# HOW TO COMPLETE THIS TASK:
Would you please transcribe the records below from the line with "simpl in Hx." through their final line, exactly and with no other lines?

(Stored data)
• • • • • • •
Lemma strip_bullet_Forall (P : unit16 -> Prop) s : Forall P s -> Forall P (strip_bullet s).
Proof.
  destruct s as [|c r]; [trivial|]. simpl. intros H.
  destruct (is_bullet c); [|exact H].
  apply trimStart_Forall. inversion H; assumption.
Qed.

Lemma split_length s : length (split s) = S (length (List.filter is_separator s)).
Proof.
  induction s as [|c r IH]; [reflexivity|]. simpl.
  destruct (is_separator c); simpl; [rewrite IH; reflexivity|].
  destruct (split r) as [|seg segs]; [discriminate | exact IH].
Qed.

(** The characters of the segments are characters of the string. *)
Lemma split_Forall (P : unit16 -> Prop) s : Forall P s -> Forall (Forall P) (split s).
Proof.
  induction 1 as [|c r Hc _ IH]; simpl; [repeat constructor|].
  destruct (is_separator c); [constructor; [constructor | exact IH]|].
  destruct (split r) as [|seg segs]; [repeat constructor; exact Hc|].
  inversion IH; subst. constructor; [constructor; assumption | assumption].
Qed.

Lemma bullet_not_space c : is_bullet c = true -> is_space c = false.
Proof.
  unfold is_bullet. rewrite !orb_true_iff, !N.eqb_eq. intros [[-> | ->] | ->]; reflexivity.
Qed.

Lemma trim_spaces s : spaces s -> trim s = [].
Proof.
  intros H. unfold trim.
  rewrite <- (app_nil_r s), trimStart_spaces by assumption. reflexivity.
Qed.

End ListCoercion.

(** X1.  No entry of a coerced list is empty; an entry that comes from a
    string holds no line feed and no semicolon and has no white space at
    either end. *)
Theorem toList_entries_clean (val : ListField) (x : jsstring) :
  x ∈ toList val ->
  x <> [] /\
  forall s, val = LString s ->
            Forall (fun c => is_separator c = false) x /\
            starts_clean x /\ (forall c, last x = Some c -> is_space c = false).
Proof.
  intros Hx. split.
  - destruct val as [|[|c r]|items]; simpl in Hx;
      try (apply elem_of_nil in Hx as []);
      apply elem_of_filter_truthy in Hx; tauto.
  - intros s ->. destruct s as [|c r]; [apply elem_of_nil in Hx as []|].
    simpl in Hx. apply elem_of_filter_truthy in Hx as [_ Hx].
    apply elem_of_map in Hx as (seg & -> & Hseg).
    destruct (split_spec (c :: r)) as (_ & _ & _ & _ & Hfree).
    rewrite Forall_forall in Hfree. specialize (Hfree seg Hseg).
    destruct (trim_spec (strip_bullet seg)) as (_ & _ & _ & _ & _ & Hhead & Hlast).
    split; [|split; assumption].
    apply trim_Forall, strip_bullet_Forall, Hfree.
Qed.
• • • • • • •
# SOLUTION:
    simpl in Hx. apply elem_of_filter_truthy in Hx as [_ Hx].
    apply elem_of_map in Hx as (seg & -> & Hseg).
    destruct (split_spec (c :: r)) as (_ & _ & _ & _ & Hfree).
    rewrite Forall_forall in Hfree. specialize (Hfree seg Hseg).
    destruct (trim_spec (strip_bullet seg)) as (_ & _ & _ & _ & _ & Hhead & Hlast).
    split; [|split; assumption].
    apply trim_Forall, strip_bullet_Forall, Hfree.
Qed.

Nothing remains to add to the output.